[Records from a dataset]

(* ===== verification/SamlAuthn.v ===== *)
(** * SamlAuthn

    [saml/authn_request.go] and [Provider.NewAuthnRequest]: the endpoint check, the signed
    redirect and the fixed-width ECDSA signature. crewjam's request builder and signing
    context are parameters. *)

From S2P Require Import Prelude GoRuntime GoStrings GoUrl GoBase64 GoAsn1 SamlRawXml SamlConfig.
Local Open Scope Z_scope.

Inductive authn_error : Type :=
| NotConfigured
| NoRedirectBinding
| InvalidEndpoint
| InvalidEndpointQuery
| ReservedParameter
| MakeRequest (e : error)
| BuildRedirect (e : error)
| SigningContext (e : error)
| SignFailed (e : error)
| InvalidECDSAResult
| NilKeyPanic.        (* a nil dereference *)

(** ** The endpoint *)

Definition reserved_parameters : list string :=
  ["SAMLRequest"; "SAMLResponse"; "RelayState"; "SigAlg"; "Signature"]%string.

(** [_, exists := query[name]] for some reserved name. *)
Definition has_reserved (query : list (string * string)) : bool :=
  existsb (λ name, bool_decide (name ∈ query.*1)) reserved_parameters.

(** ** Width of a curve's order *)

(** [(order.BitLen() + 7) / 8] *)
Definition order_width (order : Z) : nat := Z.to_nat ((BitLen order + 7) / 8).

(** A number below the order fits. *)
Lemma order_width_fits order v : 0 < v < order → 0 ≤ v < 256 ^ Z.of_nat (order_width order).
Proof.
  intros Hv. unfold order_width, BitLen. destruct (Z.eqb_spec order 0); [lia|].
  rewrite Z.abs_eq by lia. pose proof (Z.log2_nonneg order).
  pose proof (Z.log2_spec order ltac:(lia)) as [_ Hlog].
  set (b := Z.log2 order) in *.
  rewrite Z2Nat.id by (apply Z.div_pos; lia). change 256 with (2 ^ 8).
  rewrite <- Z.pow_mul_r by (try apply Z.div_pos; lia).
  assert (2 ^ Z.succ b ≤ 2 ^ (8 * ((b + 1 + 7) / 8))) by (apply Z.pow_le_mono_r; [lia|zdiv]).
  lia.
Qed.

(** The least number of bytes that hold the order of a curve. *)
Definition is_width (order : Z) (w : nat) : Prop := 256 ^ (Z.of_nat w - 1) ≤ order < 256 ^ Z.of_nat w.

Lemma order_width_least order : 0 < order → is_width order (order_width order).
Proof.
  intros Ho. destruct (BitLen_spec order Ho) as (Hb & Hlo & Hhi). unfold is_width, order_width.
  set (b := BitLen order) in *. assert (1 ≤ (b + 7) / 8) as Hw by zdiv.
  rewrite Z2Nat.id by lia. change 256 with (2 ^ 8). rewrite <- !Z.pow_mul_r by lia. split.
  - eapply Z.le_trans; [|exact Hlo]. apply Z.pow_le_mono_r; [done|zdiv].
  - eapply Z.lt_le_trans; [exact Hhi|]. apply Z.pow_le_mono_r; [done|zdiv].
Qed.

Section authn.
Context {M : Metadata} {D : Dsig} {X : X509} {St : Type}.

Definition authnEndpoint (raw relay : string) : res authn_error URL :=
  endpoint ← of_option (url_Parse raw) InvalidEndpoint;
  _ ← check (negb ((negb (bool_decide (Scheme endpoint = "https"%string)) &&
                    negb (bool_decide (Scheme endpoint = "http"%string)))
                   || bool_decide (Host endpoint = ""%string) || negb (bool_decide (User endpoint = None))
                   || negb (bool_decide (Fragment endpoint = ""%string))
                   || (80 <? len relay))) InvalidEndpoint;
  query ← of_option (ParseQuery (RawQuery endpoint)) InvalidEndpointQuery;
  _ ← check (negb (has_reserved query)) ReservedParameter;
  Ok endpoint.

(** crewjam's request, its ID and its redirect for the given service provider. *)
Context {AuthnReq : Type} (req_ID : AuthnReq → string).
Context (Redirect : AuthnReq → string → ServiceProvider → res error URL).
Context (MakeAuthenticationRequest : ServiceProvider → string → res error AuthnReq).
Context (GetSSOBindingLocation : ServiceProvider → string).
(** crewjam's signing context and goxmldsig's [SignString]. *)
Context {SignCtx : Type} (GetSigningContext : ServiceProvider → res error SignCtx).
Context (SignString : SignCtx → string → res error string).

(** ASN.1 to [r || s]. *)
Definition ecdsa_raw (order : Z) (signature : string) : res authn_error string :=
  match asn1_Unmarshal signature with
  | Some (rest, Some r, Some s) =>
      if negb (len rest =? 0) || (Z.sgn r <=? 0) || (Z.sgn s <=? 0) || (order <=? r)
         || (order <=? s)
      then Err InvalidECDSAResult
      else let width := order_width order in
           Ok (of_bytes (FillBytes width r ++ FillBytes width s))
  | _ => Err InvalidECDSAResult
  end.

Definition set_RawQuery (u : URL) (q : string) : URL :=
  MkURL (Scheme u) (Opaque u) (User u) (Host u) (Path u) (RawPath u) (OmitHost u) (ForceQuery u) q
        (Fragment u) (RawFragment u).

Definition set_SignatureMethod (sp : ServiceProvider) (m : string) : ServiceProvider :=
  MkServiceProvider (sp_EntityID sp) (sp_AcsURL sp) (sp_Key sp) (sp_Certificate sp)
    (sp_IDPMetadata sp) (sp_AllowIDPInitiated sp) (sp_AuthnNameIDFormat sp) m.

(** The octets that are signed. *)
Definition signed_query (message relay method : string) : string :=
  let query := "SAMLRequest=" +:+ QueryEscape message in
  let query := if bool_decide (relay = ""%string) then query
               else query +:+ "&RelayState=" +:+ QueryEscape relay in
  query +:+ "&SigAlg=" +:+ QueryEscape method.

Definition authnRedirect (request : AuthnReq) (sp : ServiceProvider) (endpoint : URL)
    (relay : string) : res authn_error URL :=
  let unsigned := set_SignatureMethod sp "" in
  redirect ← wrap BuildRedirect (Redirect request (QueryEscape relay) unsigned);
  if bool_decide (sp_SignatureMethod sp = ""%string) then Ok redirect
  else
    let query := signed_query (Get (url_Query redirect) "SAMLRequest") relay
                              (sp_SignatureMethod sp) in
    signing ← wrap SigningContext (GetSigningContext sp);
    signature ← wrap SignFailed (SignString signing query);
    signature ← (match sp_Key sp with
                 | Some (EcdsaKey key) =>
                     match key ≫= ec_Curve with
                     | Some curve => ecdsa_raw (Params_N curve) signature
                     | None => Err NilKeyPanic
                     end
                 | _ => Ok signature
                 end);
    let query := query +:+ "&Signature=" +:+ QueryEscape (EncodeToString StdEncoding signature) in
    let query := if bool_decide (RawQuery endpoint = ""%string) then query
                 else RawQuery endpoint +:+ "&" +:+ query in
    Ok (set_RawQuery redirect query).

Record AuthnRequest : Type := MkAuthnRequest { AR_ID : string; AR_RedirectURL : string }.

Definition NewAuthnRequest (p : option (Provider St)) (relayState : string)
    : res authn_error AuthnRequest :=
  match p with
  | Some (MkProvider _ (Some sp)) =>
      match sp_IDPMetadata sp with
      | None => Err NotConfigured
      | Some _ =>
          let idpURL := GetSSOBindingLocation sp in
          _ ← check (bool_decide (idpURL ≠ ""%string)) NoRedirectBinding;
          endpoint ← authnEndpoint idpURL relayState;
          req ← wrap MakeRequest (MakeAuthenticationRequest sp idpURL);
          redirectURL ← authnRedirect req sp endpoint relayState;
          Ok (MkAuthnRequest (req_ID req) (url_String redirectURL))
      end
  | _ => Err NotConfigured
  end.

(** ** The signed query *)

Definition signed_pairs (message relay method : string) : list (string * string) :=
  [("SAMLRequest"%string, message)] ++
  (if decide (relay = ""%string) then [] else [("RelayState"%string, relay)]) ++
  [("SigAlg"%string, method)].

Lemma pair_prefix k v : QueryEscape k = k → k +:+ "=" +:+ QueryEscape v = encode_pair (k, v).
Proof. unfold encode_pair; cbn [fst snd]. by intros ->. Qed.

Your goal: Please output exactly the lines between the one holding "if bool_decide (sp_SignatureMethod" and the one holding "Ok (set_RawQuery redirect query)." in the records above, inclusive, and nothing more.

Task result:
  if bool_decide (sp_SignatureMethod sp = ""%string) then Ok redirect
  else
    let query := signed_query (Get (url_Query redirect) "SAMLRequest") relay
                              (sp_SignatureMethod sp) in
    signing ← wrap SigningContext (GetSigningContext sp);
    signature ← wrap SignFailed (SignString signing query);
    signature ← (match sp_Key sp with
                 | Some (EcdsaKey key) =>
                     match key ≫= ec_Curve with
                     | Some curve => ecdsa_raw (Params_N curve) signature
                     | None => Err NilKeyPanic
                     end
                 | _ => Ok signature
                 end);
    let query := query +:+ "&Signature=" +:+ QueryEscape (EncodeToString StdEncoding signature) in
    let query := if bool_decide (RawQuery endpoint = ""%string) then query
                 else RawQuery endpoint +:+ "&" +:+ query in
    Ok (set_RawQuery redirect query).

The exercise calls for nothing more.